咲が子どもを亡くした直後、どんなふうに過ごしていたのか。そして、死にたいとすら思った気持ち、それをどう乗り越えたのか。
自分にはわからないことだらけだった。
「ちょっとお前には重すぎる話だったか」
一点を見つめて一言も発しない柊の様子に、宗司もさすがに心配になったが、柊は黙って首を振った。
「その後、離婚したんですね」
「離婚、というか、家出のような、お袋たちが追い出したような感じだったけどな……。実家に戻るって聞いてたのに、そうじゃなかったって知った時は焦った。でもその時は、何の手掛かりも無かったから見つけられなかったんだ」
宗司の話を聞きながら、柊は去年の出来事を思い出す。あの時もそうだった。突然前触れもなくいなくなった。

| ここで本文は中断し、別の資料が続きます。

(** Parse a handshake trailer and check it binds the authenticated key. *)
Definition verify_binding (payload : list byte) (remote_static : StaticPublicKey)
    : result Error PeerId :=
  signed ← signed_from_bytes payload;
  '(_, peer_id) ← signed_verify signed remote_static;
  Ok peer_id.

Definition decrypt_established (sock : UdpTransport) (identity : HostIdentity)
    (handshakes : Handshakes) (established : Established) (capacity : Capacity) (tick : u64)
    (from : UdpAddr) (datagram : list byte) : Io Error (Host * HostEvent) :=
  let conn := ok_or_else (established !! from)
    (HostState "established entry vanished mid-dispatch") in
  let established := delete from established in
  (fun conn =>
     let '(MkEstablished transport remote_static remote_peer_id last_activity) := conn in
     let '(transport, outcome) := transport_decrypt transport datagram in
     let next_tick := wrapping_add tick 1 in
     let '(entry_activity, host_tick, event) :=
       match outcome with
       | Err e =>
           (last_activity, tick,
            Rejected from ("transport decrypt failed: " ++ error_display e ++
                           "; datagram dropped, connection kept"))
       | Ok plaintext => (next_tick, next_tick, DatagramDelivered from plaintext)
       end in
     let established :=
       <[from := MkEstablished transport remote_static remote_peer_id entry_activity]>
         established in
     (rebuild_host sock identity handshakes established capacity host_tick, event))
  <$> io_result conn.

Definition answer_cookie_challenge (sock : UdpTransport) (identity : HostIdentity)
    (handshakes : Handshakes) (established : Established) (capacity : Capacity) (tick : u64)
    (from : UdpAddr) (after_e : InitiatorAfterE) (msg1 : list byte) (last_activity : u64)
    (datagram : list byte) : Io Error (Host * HostEvent) :=
  let mac := default [] (get_from 1 datagram) in
  let msg1_with_cookie := (msg1 ++ mac)%list in
  (fun sock =>
     let entry := MkInFlight (InitiatorAwaitingResponse after_e msg1) last_activity in
     let handshakes :=
       insert_handshake_with_lru handshakes from entry (max_handshakes_in_flight capacity) in
     (rebuild_host sock identity handshakes established capacity tick, HandshakeProgress from))
  <$> udp_send sock from msg1_with_cookie.
(** The echoed cookie and message 2. *)
Lemma challenge_step h g a b s sg m1 :
  identity_ok (host_identity h) -> identity_ok (host_identity g) ->
  dialing_to h b s m1 -> unknown_to g a -> socket_ok (host_socket h) -> socket_ok (host_socket g) ->
  exists h' d g' m2,
    (forall s', receives h s' b (challenge (id_cookie_secret (host_identity g)) a m1) h'
       (HandshakeProgress b) (Some d)) /\
    receives g sg a d g' (HandshakeProgress a) (Some m2) /\
    dialing_to h' b s m1 /\ responding_to g' a sg m1 m2 /\
    host_frame h h' /\ host_frame g g' /\ only_with_room b h h'.
Proof.
  intros HiA HiB (ae & la & He & Hh1 & Hh2) [Hg1 Hg2] [HmA HrA] [HmB HrB].
  destruct (handshake_outcomes h g s sg ae m1 HiA HiB He) as (rar & m2 & m3 & k1 & k2 & O1 & L2 & _).
  assert (L1 : length m1 = MESSAGE_1_LEN).
  { rewrite write_e_eq in He. injection He as _ <-. apply length_arr. }
  set (c := challenge (id_cookie_secret (host_identity g)) a m1).
  set (mac := arr_list (mint (id_cookie_secret (host_identity g)) a m1)).
  assert (Hc : length c = COOKIE_REPLY_LEN) by apply length_challenge.
  assert (Hmac : length mac = COOKIE_MAC_LEN) by apply length_arr.
  set (h' := host_with h (put_handshake h b (MkInFlight (InitiatorAwaitingResponse ae m1) la))
    (host_established h) (host_tick h)).
  set (g' := host_with g (insert_handshake_with_lru (host_handshakes g) a
    (MkInFlight (ResponderAwaitingFinalize rar) (next_tick g)) (max_handshakes_in_flight (host_capacity g)))
    (host_established g) (next_tick g)).
  exists h', (m1 ++ mac), g', m2. split_and!; [| | | |done|done|].
  - intros s'. apply (receives_step _ _ _ _ _ _ (Some (m1 ++ mac))); [|done|wire_lia|].
    + eapply (step_challenged h b c s' ae m1); [done|done|apply is_challenge_challenge].
    + intros r [= <-]. rewrite length_app. wire_lia.
  - apply (receives_step _ _ _ _ _ _ (Some m2)); [|done| |].
    + by apply (step_validated_msg1 g a _ sg m1).
    + rewrite length_app. wire_lia.
    + intros r [= <-]. wire_lia.
  - exists ae, la. split_and!; [done|apply insert_with_lru_lookup|done].
  - exists rar, (next_tick g). split_and!; [done|apply insert_with_lru_lookup|done].
  - intros bs HR Hb. destruct (put_handshake_room h bs b (MkInFlight (InitiatorAwaitingResponse ae m1) la) HR Hb)
      as [E R]. unfold h'. rewrite E. split; [|split; [exact R|apply HR]].
    split; [done|]. intros x Hx. cbn. by rewrite lookup_insert_ne.
Qed.

(** Message 2, message 3 and the sessions. *)
Lemma msg2_step h g a b s sg m1 m2 :
  identity_ok (host_identity h) -> identity_ok (host_identity g) ->
  dialing_to h b s m1 -> responding_to g a sg m1 m2 -> socket_ok (host_socket h) -> socket_ok (host_socket g) ->
  exists h' m3 g' cA cB k1 k2,
    (forall s', receives h s' b m2 h'
       (HandshakeComplete b (keypair_public (id_static_keypair (host_identity g)))
          (id_peer_id (host_identity g))) (Some m3)) /\
    (forall s', receives g s' a m3 g'
       (HandshakeComplete a (keypair_public (id_static_keypair (host_identity h)))
          (id_peer_id (host_identity h))) None) /\
    host_established h' !! b = Some cA /\ conn_transport cA = transport_new k1 k2 /\
    host_established g' !! a = Some cB /\ conn_transport cB = transport_new k2 k1 /\
    conn_remote_peer_id cB = id_peer_id (host_identity h) /\
    host_frame h h' /\ host_frame g g' /\ only_with_room b h h'.
Proof.
  intros HiA HiB (ae & la & He & Hh1 & Hh2) (rar & lb & Hm1 & Hg1 & Hg2) [HmA HrA] [HmB HrB].
  destruct (handshake_outcomes h g s sg ae m1 HiA HiB He) as (rar' & m2' & m3 & k1 & k2 & O1 & L2 & L3 & O2 & O3).
  rewrite O1 in Hm1. injection Hm1 as -> ->.
  set (cA := MkEstablished (transport_new k1 k2) (keypair_public (id_static_keypair (host_identity g)))
    (id_peer_id (host_identity g)) (next_tick h)).
  set (cB := MkEstablished (transport_new k2 k1) (keypair_public (id_static_keypair (host_identity h)))
    (id_peer_id (host_identity h)) (next_tick g)).
  exists (host_with h (delete b (host_handshakes h)) (put_established h b cA) (next_tick h)), m3,
    (host_with g (delete a (host_handshakes g)) (put_established g a cB) (next_tick g)), cA, cB, k1, k2.
  split_and!; try done; try apply insert_with_lru_lookup.
  - intros s'. apply (receives_step _ _ _ _ _ _ (Some m3)); [|done| |].
    + eapply (step_msg2 h b m2 s' ae m1); [done|done| |exact O2].
      unfold is_challenge. destruct (Nat.eqb_spec (length m2) COOKIE_REPLY_LEN); [wire_lia|done].
    + wire_lia.
    + intros r [= <-]. wire_lia.
  - intros s'. apply (receives_step _ _ _ _ _ _ None); [|done|wire_lia|done].
    eapply (step_msg3 g a m3 s' rar); [done|done|exact O3].
  - intros bs [R1 R2] Hb. destruct (map_room_insert conn_last_activity _ _ _ b cA R2 Hb) as [E R].
    unfold put_established, insert_established_with_lru. rewrite E.
    split; [|split; [by apply map_room_delete|exact R]]. split; [done|]. intros x Hx. cbn.
    by rewrite lookup_delete_ne, lookup_insert_ne.
Qed.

あの時、柊は、自分が嫌われたと思ってその考えにばかりに執着していた。咲が何を考えてどんな決意でいなくなったのか、会えない間どうやって過ごしているのだろうなどとは想像が及ばなかった。
まして、死ぬかもしれないなどと。
「……怖く、なかったですか。いなくなった咲さんが、また、とか」
「何度も考えた。その度に気が狂いそうになった。でもな、あるとき気が付いたんだよ」
先祖代々の相川家の墓。普段は彼岸や盆の時期しか人が訪れないそれが、常に綺麗に掃除され、花が絶えないことを知った。
考えるまでもなく、咲だと思った。相川の先祖にではない、誠に会いに来ているのだ、と。

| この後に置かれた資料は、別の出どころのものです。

(* ===== verification/HostLink.v ===== *)
(** * Two hosts with an established session

    [linked] says that the sessions two hosts hold for each other fit
    together: each side can still open everything the other side seals next.
    Sending over such a session, and receiving what was sent, keeps it; the
    exchanges of the protocols above the host are proved against this file. *)

From S2P Require Export HostE2E.

Section transports.
Context `{C : Crypto}.

(** What [tS] seals next, [tR] has not seen. *)
Record hears (tS tR : TransportState) : Prop := Hears {
  hears_key : recv_key tR = send_key tS;
  hears_seen : exists seen, transport_seen tR seen /\
    forall n, n ∈ seen -> (uval n < uval (send_nonce tS))%N
}.

(** Nonces left: the next [k] datagrams can be sent. *)
Definition nonces_left (t : TransportState) (k : N) : Prop := (uval (send_nonce t) + k < 2 ^ 64)%N.

Lemma hears_new k1 k2 : hears (transport_new k1 k2) (transport_new k2 k1).
Proof.
  split; [done|]. exists []. split; [apply transport_seen_new|]. by intros n Hn%elem_of_nil.
Qed.

Context `{!CryptoLaws C}.

(** With a nonce left, a payload the AEAD carries is sealed. *)
Lemma transport_encrypt_total t p :
  nonces_left t 1 -> (N.of_nat (length p) < AEAD_SAFE_LEN)%N ->
  exists t' d, transport_encrypt t p = Ok (t', d).
Proof.
  intros Hn Hp. destruct (aead_encrypt_total (send_key t) (send_nonce t) [] p Hp) as [c Hc].
  unfold transport_encrypt. rewrite Hc. cbn [mbind result_bind]. unfold checked_add.
  destruct (uint_try _) as [n|] eqn:En; [by eexists _, _|].
  apply uint_try_None in En. unfold nonces_left in Hn. lia.
Qed.

(** One datagram from [tS] to [tR]. *)
Lemma hears_transfer tS tR p :
  hears tS tR -> nonces_left tS 1 -> (N.of_nat (length p) < AEAD_SAFE_LEN)%N ->
  exists tS' d tR', transport_encrypt tS p = Ok (tS', d) /\
    length d = length p + TRANSPORT_OVERHEAD /\
    transport_decrypt tR d = (tR', Ok p) /\
    hears tS' tR' /\ (forall t, hears t tS -> hears t tS') /\ (forall t, hears tR t -> hears tR' t) /\
    uval (send_nonce tS') = (uval (send_nonce tS) + 1)%N /\ send_nonce tR' = send_nonce tR.
Proof.
  intros [Hkey (seen & Hseen & Hlt)] Hn Hp.
  pose proof (transport_encrypt_total tS p Hn Hp) as Henc.
  destruct Henc as (tS' & d & Henc). pose proof (transport_encrypt_length _ _ _ _ Henc) as Hlen.
  destruct (transport_encrypt_Ok _ _ _ _ Henc) as (c' & Hc' & -> & Hn' & Hk1 & Hk2 & Hm & Hw).
  set (d := be_bytes 8 (send_nonce tS) ++ c') in *.
  assert (Hfresh : spec_fresh seen (send_nonce tS)).
  { split; [intros Hin%Hlt; lia|]. apply spec_max_lt; [unfold REPLAY_WINDOW_BITS; lia|].
    intros n Hin%Hlt. unfold REPLAY_WINDOW_BITS. lia. }
  pose proof (transport_decrypt_spec tR seen d Hseen) as Hd.
  destruct (transport_decrypt tR d) as [tR' out] eqn:Ed. destruct Hd as (Hout & Hseen' & Hrk).
  assert (Hspec : spec_decrypt (recv_key tR) seen d = Ok p).
  { rewrite Hkey. unfold d. rewrite (spec_decrypt_genuine _ _ _ _ _ Hc'). by rewrite decide_True. }
  rewrite Hspec in Hout. subst out. unfold spec_accept in Hseen'. rewrite Hspec in Hseen'.
  cbn [is_ok] in Hseen'. unfold d in Hseen'. rewrite datagram_nonce_app in Hseen'.
  assert (Hsend : send_key tR' = send_key tR /\ send_nonce tR' = send_nonce tR).
  { unfold transport_decrypt in Ed.
    destruct (match decrypt_checked _ _ _ _ with Ok _ => _ | Err _ => _ end) as [[? ?] ?].
    by injection Ed as <- _. }
  exists tS', d, tR'. split_and!; try done.
  - split; [congruence|]. exists (send_nonce tS :: seen). split; [done|].
    intros n [->|Hin%Hlt]%elem_of_cons; lia.
  - intros t [Hkt (seen0 & Hs0 & Hlt0)]. split; [congruence|]. exists seen0. split; [|done].
    unfold transport_seen in *. by rewrite Hm, Hw.
  - intros t [Hkt (seen0 & Hs0 & Hlt0)]. destruct Hsend as [Hs1 Hs2].
    split; [congruence|]. exists seen0. by rewrite Hs2.
  - by destruct Hsend.
Qed.

End transports.

Section links.
Context `{C : Crypto, RT : IoRuntime, !IoLaws RT, !CryptoLaws C}.

(** [hA] at [a] and [hB] at [b] hold sessions that fit, with [k] nonces left
    on either side. *)
Record linked (hA : Host) (a : UdpAddr) (hB : Host) (b : UdpAddr) (k : N) : Prop := Linked {
  lkd_conn : exists cA cB,
    host_established hA !! b = Some cA /\ host_established hB !! a = Some cB /\
    hears (conn_transport cA) (conn_transport cB) /\
    hears (conn_transport cB) (conn_transport cA) /\
    nonces_left (conn_transport cA) k /\ nonces_left (conn_transport cB) k;
  lkd_buf_ab : (max_send_payload (host_socket hA) <= recv_buf_size (host_socket hB))%N;
  lkd_buf_ba : (max_send_payload (host_socket hB) <= recv_buf_size (host_socket hA))%N
}.

(** Fresh mirrored transports make a link. *)
Lemma linked_fresh hA a hB b cA cB k1 k2 :
  host_established hA !! b = Some cA -> conn_transport cA = transport_new k1 k2 ->
  host_established hB !! a = Some cB -> conn_transport cB = transport_new k2 k1 ->
  (max_send_payload (host_socket hA) <= recv_buf_size (host_socket hB))%N ->
  (max_send_payload (host_socket hB) <= recv_buf_size (host_socket hA))%N ->
  linked hA a hB b (2 ^ 64 - 1).
Proof.
  intros HA TA HB TB Hb1 Hb2. split; [|done..]. exists cA, cB.
  rewrite TA, TB. split_and!; try done; apply hears_new.
Qed.

Lemma linked_weaken hA a hB b k k' : linked hA a hB b k -> (k' <= k)%N -> linked hA a hB b k'.
Proof.
  intros [(cA & cB & HA & HB & HAB & HBA & NA & NB) Hb1 Hb2] Hk. split; [|done..].
  exists cA, cB. split_and!; try done; unfold nonces_left in *; lia.
Qed.

Lemma linked_sym hA a hB b k : linked hA a hB b k -> linked hB b hA a k.
Proof. intros [(cA & cB & ?) ? ?]. split; [|done..]. exists cB, cA. naive_solver. Qed.

(** A payload the sender's socket and the AEAD carry. *)
Definition payload_fits (h : Host) (p : list byte) : Prop :=
  (N.of_nat (length p + TRANSPORT_OVERHEAD) <= max_send_payload (host_socket h))%N /\
  (N.of_nat (length p) < AEAD_SAFE_LEN)%N.

(** Sending and receiving over a link: what the two hosts do, and the link
    they are left with.  PeerIds and every other connection stay. *)
Lemma linked_transfer hA a hB b k p :
  linked hA a hB b (k + 1) -> payload_fits hA p ->
  exists hA' d hB',
    (forall w, send_fault w = None ->
       io_run (host_send hA b p) w = (Returned (Ok hA'), world_sent w b d)) /\
    (forall seed w inbox, w_inbox w = Ok (socket_of_udp a, d) :: inbox ->
       io_run (recv_one hB seed) w = (Returned (Ok (hB', DatagramDelivered a p)), world_received w)) /\
    linked hA' a hB' b k /\
    host_frame hA hA' /\ host_frame hB hB' /\
    (forall x, remote_peer_id_of hA' x = remote_peer_id_of hA x) /\
    (forall x, remote_peer_id_of hB' x = remote_peer_id_of hB x) /\
    (forall x, x <> b -> host_established hA' !! x = host_established hA !! x) /\
    (forall x, x <> a -> host_established hB' !! x = host_established hB !! x).
Proof.
  intros [(cA & cB & HA & HB & HAB & HBA & NA & NB) Hb1 Hb2] [Hmax Hsafe].
  destruct (hears_transfer _ _ p HAB ltac:(unfold nonces_left in *; lia) Hsafe)
    as (tA & d & tB & He & Hlen & Hd & H1 & H2 & H3 & H4 & H5).
  exists (host_sent hA b cA tA), d,
    (host_with hB (host_handshakes hB)
      (<[a := MkEstablished tB (conn_remote_static cB) (conn_remote_peer_id cB) (next_tick hB)]>
         (host_established hB)) (next_tick hB)).
  split_and!.
  - intros w Hf. rewrite run_host_send, HA, He. unfold after_reply. rewrite Hf.
    destruct (N.ltb_spec (max_send_payload (host_socket hA)) (N.of_nat (length d))); [lia|done].
  - intros seed w inbox Hin.
    refine (run_recv_step hB seed w a d inbox _ _ None Hin _ _ _); [lia| |done].
    by apply step_delivered.
  - split; [|done..].
    eexists (MkEstablished tA _ _ _), (MkEstablished tB _ _ _).
    split_and!; try apply lookup_insert_eq; cbn [conn_transport]; try done.
    + by apply H3, H2.
    + unfold nonces_left in *. lia.
    + unfold nonces_left in *. rewrite H5. lia.
  - done.
  - done.
  - intros x. unfold remote_peer_id_of, host_sent. cbn [host_established host_with].
    destruct (decide (b = x)) as [<-|Hne]; [by rewrite lookup_insert_eq, HA|].
    by rewrite lookup_insert_ne.
  - intros x. unfold remote_peer_id_of. cbn [host_established host_with].
    destruct (decide (a = x)) as [<-|Hne]; [by rewrite lookup_insert_eq, HB|].
    by rewrite lookup_insert_ne.
  - intros x Hx. unfold host_sent. cbn [host_established host_with]. by rewrite lookup_insert_ne.
  - intros x Hx. cbn [host_established host_with]. by rewrite lookup_insert_ne.
Qed.

(** A request and its reply: what either side sends and receives. *)
Lemma linked_exchange hA a hB b k p q :
  linked hA a hB b (k + 2) -> payload_fits hA p -> payload_fits hB q ->
  exists hA1 d hB1 hB2 d' hA2,
    (forall w, send_fault w = None ->
       io_run (host_send hA b p) w = (Returned (Ok hA1), world_sent w b d)) /\
    (forall seed w inbox, w_inbox w = Ok (socket_of_udp a, d) :: inbox ->
       io_run (recv_one hB seed) w = (Returned (Ok (hB1, DatagramDelivered a p)), world_received w)) /\
    (forall w, send_fault w = None ->
       io_run (host_send hB1 a q) w = (Returned (Ok hB2), world_sent w a d')) /\
    (forall seed w inbox, w_inbox w = Ok (socket_of_udp b, d') :: inbox ->
       io_run (recv_one hA1 seed) w = (Returned (Ok (hA2, DatagramDelivered b q)), world_received w)) /\
    linked hA2 a hB2 b k /\
    (forall x, remote_peer_id_of hB1 x = remote_peer_id_of hB x).
Proof.
  intros Hl Hp Hq. replace (k + 2)%N with (k + 1 + 1)%N in Hl by lia.
  destruct (linked_transfer hA a hB b (k + 1) p Hl Hp)
    as (hA1 & d & hB1 & Hs & Hr & Hl1 & _ & (FB & _) & _ & PB & _).
  assert (Hq1 : payload_fits hB1 q) by (unfold payload_fits in *; by rewrite FB).
  destruct (linked_transfer hB1 b hA1 a k q (linked_sym _ _ _ _ _ Hl1) Hq1)
    as (hB2 & d' & hA2 & Hs' & Hr' & Hl2 & _).
  exists hA1, d, hB1, hB2, d', hA2. split_and!; try done. by apply linked_sym.
Qed.

(** A link does not depend on the rest of a host. *)
Lemma linked_frame hA hA' a hB b k :
  linked hA a hB b k -> host_frame hA hA' ->
  host_established hA' !! b = host_established hA !! b -> linked hA' a hB b k.
Proof.
  intros [(cA & cB & HA & HB & H) Hb1 Hb2] (Hs & _ & _) He.
  split; [exists cA, cB; split_and!; [by rewrite He|done|apply H..]|by rewrite Hs|by rewrite Hs].
Qed.

Lemma linked_established hA a hB b k : linked hA a hB b k -> is_established hA b = true.
Proof.
  intros [(cA & cB & HA & _) _ _]. unfold is_established. apply contains_key_true. by exists cA.
Qed.

(** ** Streams over a link *)

(** The receiver at the end of a stream from [a]: each datagram delivers its
    payload. *)
Inductive recv_chain (a : UdpAddr) : Host -> list (list byte * list byte) -> Host -> Prop :=
| recv_chain_nil h : recv_chain a h [] h
| recv_chain_cons h d p h1 l h2 :
    (forall seed w inbox, w_inbox w = Ok (socket_of_udp a, d) :: inbox ->
       io_run (recv_one h seed) w = (Returned (Ok (h1, DatagramDelivered a p)), world_received w)) ->
    recv_chain a h1 l h2 -> recv_chain a h ((d, p) :: l) h2.

End links.

(** ** Two concrete hosts with a session *)

(** The toy host at [port] with a session to the one at [port'], sealing with
    [k1] and opening with [k2]. *)
Definition toy_session (port : N) (key seed : byte) (port' : N) (key' seed' k1 k2 : byte) : Host :=
  host_with (toy_host port key seed) ∅
    {[ loopback port' := MkEstablished (transport_new (arr_repeat 32 k1) (arr_repeat 32 k2))
         (keypair_public (toy_keypair key')) (from_ed25519 (arr_repeat 32 seed')) u64_zero ]}
    u64_zero.

(** A connection proved by the toy signature. *)
Lemma toy_conn_bound key seed' t tick :
  conn_bound (C:=toy_crypto) (MkEstablished t (keypair_public (toy_keypair key))
    (from_ed25519 (arr_repeat 32 seed')) tick).
Proof.
  eexists (MkEd25519PublicKey (arr_repeat 32 seed')), (Toy.sign (arr_repeat 32 seed') _), _.
  split; [reflexivity|]. split; [|reflexivity]. cbn. by rewrite decide_True.
Qed.

Lemma toy_session_ok port key seed port' key' seed' k1 k2 :
  host_ok (C:=toy_crypto) (toy_session port key seed port' key' seed' k1 k2).
Proof.
  assert (Hcap : host_capacity (toy_session port key seed port' key' seed' k1 k2) = capacity_default)
    by reflexivity.
  split; rewrite ?Hcap; cbn [toy_session host_with host_handshakes host_established].
  - by intros a [? ?].
  - rewrite map_size_empty. apply Nat.le_0_l.
  - rewrite map_size_singleton. apply Nat.leb_le. reflexivity.
  - apply Nat.ltb_lt. reflexivity.
  - apply Nat.ltb_lt. reflexivity.
  - done.
  - intros a c Hc. apply lookup_singleton_Some in Hc as [_ <-]. apply toy_conn_bound.
Qed.

Definition toy_A : Host := toy_session 4001 x01 x02 4002 x03 x04 x0a x0b.
Definition toy_B : Host := toy_session 4002 x03 x04 4001 x01 x02 x0b x0a.

Lemma toy_linked k : (k < 2 ^ 64)%N -> linked toy_A (loopback 4001) toy_B (loopback 4002) k.
Proof.
  intros Hk. split; [|done..]. eexists _, _.
  split_and!; try apply lookup_singleton_eq; try apply hears_new; unfold nonces_left;
    cbn [conn_transport transport_new send_nonce uval u64_zero]; lia.
Qed.

(** A server at port 4003 with sessions to clients at 4001 and 4002. *)
Definition toy_conn (key seed k1 k2 : byte) : EstablishedConnection :=
  MkEstablished (transport_new (arr_repeat 32 k1) (arr_repeat 32 k2))
    (keypair_public (toy_keypair key))
    (from_ed25519 (arr_repeat 32 seed)) u64_zero.

Definition toy_client1 : Host := toy_session 4001 x01 x02 4003 x05 x06 x0a x0b.
Definition toy_client2 : Host := toy_session 4002 x03 x04 4003 x05 x06 x0c x0d.
Definition toy_server : Host :=
  host_with (toy_host 4003 x05 x06) ∅
    (<[loopback 4001 := toy_conn x01 x02 x0b x0a]> {[loopback 4002 := toy_conn x03 x04 x0d x0c]})
    u64_zero.

Lemma toy_server_ok : host_ok (C:=toy_crypto) toy_server.
Proof.
  assert (Hcap : host_capacity toy_server = capacity_default) by reflexivity.
  split; rewrite ?Hcap; cbn [toy_server host_with host_handshakes host_established].
  - by intros a [? ?].
  - rewrite map_size_empty. apply Nat.le_0_l.
  - etransitivity; [|apply (Nat.leb_le 2); reflexivity]. rewrite map_size_insert, map_size_singleton.
    case_match; unfold id; lia.
  - apply Nat.ltb_lt. reflexivity.
  - apply Nat.ltb_lt. reflexivity.
  - done.
  - intros a c [[_ <-]|[_ Hc]]%lookup_insert_Some; [|apply lookup_singleton_Some in Hc as [_ <-]];
      apply toy_conn_bound.
Qed.

Lemma toy_server_1 : host_established toy_server !! loopback 4001 = Some (toy_conn x01 x02 x0b x0a).
Proof. apply lookup_insert_eq. Qed.

Lemma toy_server_2 : host_established toy_server !! loopback 4002 = Some (toy_conn x03 x04 x0d x0c).
Proof. cbn [toy_server host_with host_established]. rewrite lookup_insert_ne by done. apply lookup_singleton_eq. Qed.

Lemma toy_linked_1 k : (k < 2 ^ 64)%N -> linked toy_client1 (loopback 4001) toy_server (loopback 4003) k.
Proof.
  intros Hk. split; [|done..]. eexists _, _.
  split_and!; [apply lookup_singleton_eq|apply toy_server_1|apply hears_new|apply hears_new|..];
    unfold nonces_left; cbn; lia.
Qed.

Lemma toy_linked_2 k : (k < 2 ^ 64)%N -> linked toy_server (loopback 4003) toy_client2 (loopback 4002) k.
Proof.
  intros Hk. split; [|done..]. eexists _, _.
  split_and!; [apply toy_server_2|apply lookup_singleton_eq|apply hears_new|apply hears_new|..];
    unfold nonces_left; cbn; lia.
Qed.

「生きているって確信出来た。だから、もういいと思ったんだ。俺が追いかけていくことで、相川の家と関わらせることになったらいけないと思ってな」
しかしまさか、こんな近くにいるとは思わなかった。そして自分が弟のように可愛がっていた柊と親しくなっていたなどと。
改めて宗司は柊を見つめ返す。自分が教えた様々なことを、この少年は咲ともしたのかもしれないと思うと、やり場のない熱が腹の底で湧き上がるのを抑えることが出来ない。

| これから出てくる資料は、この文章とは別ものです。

Lemma kad_decode_inv bytes f : kad_decode bytes = Ok f -> kad_encode f = Ok bytes /\ wire_frame f = f.
Proof.
  destruct bytes as [|op body]; [done|]. unfold kad_decode. cbn [head ok_or_else mbind result_bind].
  rewrite get_from_unwrap_or, skipn_cons, drop_0.
  destruct (kad_from_byte op) as [opcode|] eqn:Eop; [|done]. cbn [mbind result_bind].
  assert (Hop : op = kad_to_byte opcode) by (destruct op; cbn in Eop; by simplify_eq).
  clear Eop. subst op.
  destruct opcode; cbn [kad_to_byte].
  1, 2: unfold decode_no_body; destruct body; cbn; [|done]; by intros [= <-].
  - unfold decode_find_node_req. destruct (get_to NODE_ID_LEN body) as [s|] eqn:Es; [|done].
    apply get_to_Some in Es as [Hlen ->]. cbn [ok_or_else mbind result_bind].
    rewrite get_from_unwrap_or. destruct (Nat.eqb_spec (length (drop NODE_ID_LEN body)) 0) as [H0|]; [|done].
    destruct (arr_try_length (n:=NODE_ID_LEN) (take NODE_ID_LEN body)) as (a & -> & Ha).
    { rewrite length_take. lia. }
    cbn [ok_or_else mbind result_bind]. intros [= <-]. cbn [kad_encode node_id_bytes]. split; [|done].
    do 2 f_equal. rewrite Ha. apply firstn_all2. rewrite length_drop in H0. lia.
  - unfold decode_find_node_resp. destruct body as [|c es]; [done|].
    cbn [head ok_or_else mbind result_bind].
    rewrite get_from_unwrap_or, skipn_cons, drop_0, decode_entries_read.
    destruct (read_entries 0 (N.to_nat (b2n c)) es) as [[peers rest]|] eqn:Er; [|done].
    cbn [mbind result_bind]. apply read_entries_Ok in Er as (Hlen & -> & Hw).
    rewrite get_from_unwrap_or, length_app.
    replace (length (concat (entry_bytes <$> peers)) + length rest - length rest)
      with (length (concat (entry_bytes <$> peers))) by lia.
    rewrite drop_app_length. destruct rest; [|done]. cbn [length Nat.eqb]. intros [= <-].
    cbn [kad_encode wire_frame]. rewrite Hw. split; [|done].
    rewrite encode_resp_eq. pose proof (b2n_lt c).
    destruct (Nat.leb_spec (length peers) MAX_PEERS_PER_RESP) as [_|Hgt];
      [|unfold MAX_PEERS_PER_RESP in Hgt; lia].
    rewrite Hlen, N2Nat.id, n2b_b2n, app_nil_r. done.
Qed.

向かい合っていると何かを察知されそうで、宗司は再び立ち上がった。
「お前には荷が重すぎるだろう、彼女は」
宗司の問いかけに、柊は耳だけ反応した。
「いつまたどこかへ行っちまうか分からない人だ。お前が好きになっても、しんどいだけじゃないか?」
柊は返事が出来なかった。無言の室内は、エアコンの音と遠くのサイレンが微かに響いてくるだけだったが、何かの回答を自分に迫ってくるかのようだった。
息苦しさに耐え切れず、柊は何も言わずに宗司のマンションから出て行った。
◇◆◇
「ほえ? なに、こんな時間に」
柊は自分の家に帰るより先に、楓の家のインターフォンを押していた。迎え入れてくれた楓の母は、あらどうぞどうぞー、と言って、断りもなく楓の部屋に柊を招き入れた。
「ウチ勉強してたんだけどー」
「嘘つけ」
片手にアイスを持って、部屋の中ではテレビもついていた。柊は呆れて、中に入り勝手にスイッチを切る。
「今日、咲さん家に行って来た」
唐突に切り出す柊に、眉を上げながら楓は黙って先を促す。
「……宗司さんがいた」
「え、相川先輩? なんで……?」
楓も宗司のことは知っている。高校のOBで帝東大生で元生徒会長、長身イケメンのバスケ部エースだった。陰キャの柊を明るくしたらこんな感じだろう、と思っていた。
「咲さんの、別れた旦那さんが、先輩のお兄さんだって」
「マジで?」
不思議な縁に楓も驚く。だが、それだけで柊がこんなに暗い顔をするとは思えない。
「でも良かったじゃん、咲さんのこと相談出来る相手が出来て」
ほれ、とスナック菓子が山盛りの皿を柊にも勧める。しかし手をつける様子はなかった。